One year ago, inspired by an uprising in Tunisia, ordinary Egyptians took to the streets to call for democratic change and to demand the fall of the regime. One year later, the Supreme Council of the Armed Forces, which took power when Mubarak stepped down last February, declared Jan. 25 as “Revolution Day.” Eager to restore its image after accusations of rights abuses, the military has planned mass celebrations with a naval parade in the Mediterranean city of Alexandria, air shows in Cairo and fireworks displays across the country. The SCAF also issued commemorative coins for the occasion and was expected to honor public servants.

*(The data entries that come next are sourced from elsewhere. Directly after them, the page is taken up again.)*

(* ===== verification/AsyncLog.v ===== *)
(** * The thread that writes the log

    [src/src/base/AsyncLogging.{h,cpp}]: any thread appends lines to buffers under
    a mutex; a thread of its own swaps the buffers out and writes them to a
    [LogFile]; an owner starts and stops it.  A critical section is one step; the
    wait for the condition releases the mutex and ends by a notification, by the
    time-out or by itself, that is, at any time. *)

From stdpp Require Import base list numbers gmap strings sorting.
From Stdlib Require Import ZArith Lia Sorted.
From S2P Require Import Prelude CText DoubleText Buffer Timers Times Logging.
Local Open Scope Z_scope.

(** ** Data *)

(** Where [threadFunc] is. *)
Inductive LogPc :=
| LNone                (* not started *)
| LStarted
| LOpening             (* behind [countDown] *)
| LTesting             (* at [while (_running)] *)
| LLocking             (* about to lock the mutex *)
| LWaiting             (* in [tryWait] *)
| LWriting (i : nat)   (* at the [i]-th of the buffers to write *)
| LEnding
| LDone.

(** Where the owner is: before [start], in [_latch.wait()], behind it, in
    [_thread.join()] of [stop], and behind it. *)
Inductive LogOwner := OBefore | OLatch | ORunning | OJoining | OStopped.

(** [class AsyncLogging], its thread's local variables [output] and
    [buffersToWrite], and the lines that were appended. *)
Record AsyncLogging := mkAsync {
  al_running : bool;
  al_latch : Z;
  al_currentBuffer : FixedBuffer;
  al_buffers : list FixedBuffer;
  al_output : option LogFile;
  al_buffersToWrite : list FixedBuffer;
  al_thread : LogPc;
  al_owner : LogOwner;
  al_lines : list (list Z);
}.

Definition newAsync : AsyncLogging := mkAsync false 1 [] [] None [] LNone OBefore [].

Definition set_buffers (current : FixedBuffer) (buffers : list FixedBuffer) (s : AsyncLogging) : AsyncLogging :=
  mkAsync (al_running s) (al_latch s) current buffers (al_output s) (al_buffersToWrite s) (al_thread s) (al_owner s) (al_lines s).
Definition set_pc (pc : LogPc) (s : AsyncLogging) : AsyncLogging :=
  mkAsync (al_running s) (al_latch s) (al_currentBuffer s) (al_buffers s) (al_output s) (al_buffersToWrite s) pc (al_owner s) (al_lines s).
Definition set_output (f : LogFile) (s : AsyncLogging) : AsyncLogging :=
  mkAsync (al_running s) (al_latch s) (al_currentBuffer s) (al_buffers s) (Some f) (al_buffersToWrite s) (al_thread s) (al_owner s) (al_lines s).
Definition set_toWrite (l : list FixedBuffer) (s : AsyncLogging) : AsyncLogging :=
  mkAsync (al_running s) (al_latch s) (al_currentBuffer s) (al_buffers s) (al_output s) l (al_thread s) (al_owner s) (al_lines s).
Definition set_run (running : bool) (owner : LogOwner) (s : AsyncLogging) : AsyncLogging :=
  mkAsync running (al_latch s) (al_currentBuffer s) (al_buffers s) (al_output s) (al_buffersToWrite s) (al_thread s) owner (al_lines s).
Definition set_latch (n : Z) (s : AsyncLogging) : AsyncLogging :=
  mkAsync (al_running s) n (al_currentBuffer s) (al_buffers s) (al_output s) (al_buffersToWrite s) (al_thread s) (al_owner s) (al_lines s).
Definition note_line (line : list Z) (s : AsyncLogging) : AsyncLogging :=
  mkAsync (al_running s) (al_latch s) (al_currentBuffer s) (al_buffers s) (al_output s) (al_buffersToWrite s) (al_thread s) (al_owner s)
    (al_lines s ++ [line]).

(** ** Operations *)

(** [AsyncLogging::append]; the notification changes nothing, since a wait can end
    at any time. *)
Definition appendLine (logline : list Z) (len : Z) (s : AsyncLogging) : AsyncLogging :=
  if len <? avail kLargeBuffer (al_currentBuffer s) then
    set_buffers (fixedAppend kLargeBuffer logline len (al_currentBuffer s)) (al_buffers s) s
  else set_buffers (fixedAppend kLargeBuffer logline len []) (al_buffers s ++ [al_currentBuffer s]) s.

(** [asyncLogOutput], the sink of the adapter's lines while [g_asyncLog] is set. *)
Definition asyncLogOutput (msg : list Z) (s : AsyncLogging) : AsyncLogging :=
  note_line msg (appendLine msg (swrap 32 (lenZ msg)) s).

(** The end of the critical section: [_buffers] and the current buffer go to
    [buffersToWrite], which was empty. *)
Definition swapBuffers (s : AsyncLogging) : option AsyncLogging :=
  let buffers := al_buffers s ++ [al_currentBuffer s] in
  let s := set_toWrite buffers (set_buffers [] (al_buffersToWrite s) s) in
  match al_buffersToWrite s with [] => None | _ => Some (set_pc (LWriting 0) s) end.

(** The next step of [threadFunc]. *)
Definition logThread (E : LogEnv) (s : AsyncLogging) : option AsyncLogging :=
  match al_thread s with
  | LNone | LDone => None
  | LStarted => if al_running s then Some (set_pc LOpening (set_latch (al_latch s - 1) s)) else None
  | LOpening => f ← newLogFile E; Some (set_pc LTesting (set_output f s))
  | LTesting =>
      if al_running s then match al_buffersToWrite s with [] => Some (set_pc LLocking s) | _ => None end
      else Some (set_pc LEnding s)
  | LLocking => match al_buffers s with [] => Some (set_pc LWaiting s) | _ => swapBuffers s end
  | LWaiting => swapBuffers s
  | LWriting i =>
      f ← al_output s;
      match al_buffersToWrite s !! i with
      | Some b => f ← append_unlocked E b f; Some (set_pc (LWriting (S i)) (set_output f s))
      | None => f ← flushFile f; Some (set_pc LTesting (set_output f (set_toWrite [] s)))
      end
  | LEnding => f ← al_output s; f ← flushFile f; Some (set_pc LDone (set_output (destroyLogFile f) s))
  end.

(** What happens: a line from any thread, a step of the thread, and the owner's
    [start], the end of its wait, [stop] and the end of its join. *)
Inductive LogEvent :=
| LogLine (msg : list Z)
| LogStep
| LogStart
| LogStarted
| LogStop
| LogJoined.

#[export] Instance log_event_dec : EqDecision LogEvent.
Proof. solve_decision. Defined.

Definition logStep (E : LogEnv) (e : LogEvent) (s : AsyncLogging) : option AsyncLogging :=
  match e with
  | LogLine msg => Some (asyncLogOutput msg s)
  | LogStep => logThread E s
  | LogStart => Some (set_pc LStarted (set_run true OLatch s))
  | LogStarted => Some (set_run (al_running s) ORunning s)
  | LogStop => Some (set_run false OJoining s)
  | LogJoined => Some (set_run (al_running s) OStopped s)
  end.

(** When it can happen. *)
Definition log_may (s : AsyncLogging) (e : LogEvent) : Prop :=
  match e with
  | LogLine msg => lenZ msg < 2 ^ 31
  | LogStep => al_thread s <> LNone /\ al_thread s <> LDone
  | LogStart => al_owner s = OBefore
  | LogStarted => al_owner s = OLatch /\ al_latch s <= 0
  | LogStop => al_owner s = ORunning
  | LogJoined => al_owner s = OJoining /\ al_thread s = LDone
  end.

Definition log_step (E : LogEnv) (s s' : AsyncLogging) : Prop := exists e, log_may s e /\ logStep E e s = Some s'.
Definition log_reachable (E : LogEnv) (s : AsyncLogging) : Prop := rtc (log_step E) newAsync s.

(** ** What the lines come to *)

(** Lines that fit a buffer are kept, longer ones dropped. *)
Definition kept (lines : list (list Z)) : list Z := concat (filter (fun l => lenZ l < kLargeBuffer) lines).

Liberals and Islamists gathered on different sides of Tahrir Square in a reflection of the deep political divides. The Muslim Brotherhood loyalists chanted religious songs and shouted, “Allahu Akbar,” or God is great. The group also has announced they will join the celebrations without calling for “a second revolution” or demanding the ouster of the junta. In contrast, liberals on the other side of the square chanted, “Down, down with military rule.”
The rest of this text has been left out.